Além de eu ter que resolver o meu problema, tem outras pessoas, as que
não têm celular, as que não sabem usar o aplicativo, os mais velhos,
amigos precisando de grana. Pessoas que pagam aluguel. Que precisam
desses R$ 600. Tem uma família bem necessitada, um casal de idosos
doentes, dona Luíza e seu Luís, que estão me pedindo ajuda. Toda vez
que vou lá meu coração parte. Essa semana ela falou: “Luana, conseguiu
alguma coisa?” Eu falei: “Não, dona Luiza, dei o nome da senhora. Onde
estou sabendo que está distribuindo cesta básica eu estou falando, mas é
muita gente…” Aproveitei que caiu uma grana, minha amiga tem VR
[Vale-Refeição], fomos dar um pulo no mercado, fazer uma comprinha
para a dona Luíza. O mercado estava lotado. Não fiquei. A gente
preferiu passar na quitanda da Vila e deixar como crédito para as
pessoas, pelo menos R$ 25 para quatro famílias. Uma cesta básica custa
R$ 98 e só contempla uma família. Amanhã a gente vai comprar mais
uma cesta, que dá para dividir para duas famílias pequenas.

Ontem saí de casa de máscara. Eu, assim como várias pessoas, precisava
de dinheiro na mão, fui na Caixa Econômica em São Miguel. Estava
lotada. Não cheguei perto, tive pavor. Como falar para o povo não ir para
a Caixa, sendo que não tem outra forma? Não tem outro jeito. Não não
dão alternativa. Aplicativo sai do ar, aplicativo volta, as pessoas seguem
em análise. Pior são as aprovadas que não sabem onde retirar o dinheiro.
Aprovado mas onde? Aprovado como? Tá muita desinformação....

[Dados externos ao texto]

(* ===== verification/FileSecurity.v ===== *)
(** * pkg/filesecurity: path authorization and upload bounds

    The lexical half of the management file boundary
    (src/pkg/filesecurity/filesecurity.go and managed_paths.go): which
    client-selected paths are accepted, and which configured root they are
    mapped to. *)

From Stdlib Require Import Strings.Byte ZArith Lia String.
From stdpp Require Import base list strings sets gmap sorting.
From S2P Require Import Prelude GoStd GoPath.

Inductive fs_error :=
| ErrUnsafePath
| ErrManagedPathOutsideRoots
| ErrInvalidManagedRoot
| ErrTotalChunks
| ErrChunkNumber
| ErrChunkSize
| ErrCurrentChunkSize
| ErrTotalSize
| ErrChunkCapacity
| ErrZeroByteMetadata
| ErrEmptyChunk.

Definition MaxUploadChunkSize : Z := Z.shiftl 256 20.
Definition MaxUploadChunks : Z := 256.
Definition MaxUploadTotalSize : Z := MaxUploadChunkSize * MaxUploadChunks.

Definition ValidateRelativePath (relative : bytes) : result fs_error unit :=
  fail_if bool_decide (trim_space relative = []) || contains_byte x00 relative
    with ErrUnsafePath in
  fail_if is_abs relative with ErrUnsafePath in
  fail_if existsb (fun component => bool_decide (component = dotdot)) (split_on sep relative)
    with ErrUnsafePath in
  let cleaned := clean relative in
  fail_if bool_decide (cleaned = dot) || bool_decide (cleaned = dotdot)
          || has_prefix (dotdot ++ slash) cleaned
    with ErrUnsafePath in
  Ok tt.

Definition ValidateChunk (totalChunks chunkNumber : Z) : result fs_error unit :=
  fail_if (totalChunks <? 1) || (MaxUploadChunks <? totalChunks) with ErrTotalChunks in
  fail_if (chunkNumber <? 1) || (totalChunks <? chunkNumber) with ErrChunkNumber in
  Ok tt.

Definition ValidateUploadSizes (chunkSize currentChunkSize totalSize totalChunks : Z)
  : result fs_error unit :=
  fail_if (chunkSize <? 1) || (MaxUploadChunkSize <? chunkSize) with ErrChunkSize in
  fail_if (currentChunkSize <? 0) || (chunkSize <? currentChunkSize)
          || (MaxUploadChunkSize <? currentChunkSize) with ErrCurrentChunkSize in
  fail_if (totalSize <? 0) || (MaxUploadTotalSize <? totalSize) with ErrTotalSize in
  fail_if (totalChunks <? 1) || (MaxUploadChunks <? totalChunks) with ErrTotalChunks in
  fail_if s64 (totalChunks * chunkSize) <? totalSize with ErrChunkCapacity in
  fail_if (totalSize =? 0) && (negb (totalChunks =? 1) || negb (currentChunkSize =? 0))
    with ErrZeroByteMetadata in
  fail_if (0 <? totalSize) && (currentChunkSize =? 0) with ErrEmptyChunk in
  Ok tt.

Por que eu estou tão cansada? Com tudo isso, ainda tenho que alertar, é a
minha obrigação alertar a minha família, minhas tias, vizinhas e amigas
para que não caiam em fake news. Mandam no celular das pessoas
mensagens tipo "governo federal está doando cesta básica". [Dizem as
mensagens enganosas:] "Clique aqui para não sei o quê..." As pessoas vão
clicar, as pessoas vão acreditar, as pessoas vão compartilhar. Porque as
pessoas estão em estado de desespero.

“Ah, não conte com os 600 contos”, dizem. Como não contar? Estou
contando. A gente está falando de contas que precisam ser pagas agora,
de pessoas que precisam comer agora. Uma tia de Guaianases [distrito na
periferia na zona leste de São Paulo] está tentando acessar o benefício do
meu primo, que não tem celular. Quando entra no aplicativo fala que está
liberado, e o dinheiro está na conta. Minha tia tem idade, não pode sair
de casa, ela é de risco. Me manda mensagem: “Lu, como faz? A gente está
precisando de dinheiro, preciso de arroz.”

Você começa a olhar para as dívidas e escolher o que pode esperar. A


gente já está vivendo com o básico, mas quando você coloca o básico para
esperar... A conta de luz veio zerada, realmente [governo isentou
cobrança da população de baixa renda durante a pandemia], só que,
como não sou desinformada, sei que essa conta vai chegar. É bem
desanimador. No final são R$ 600. Tudo o que se fala de economia, na
quebrada, nada mais é do que a miséria.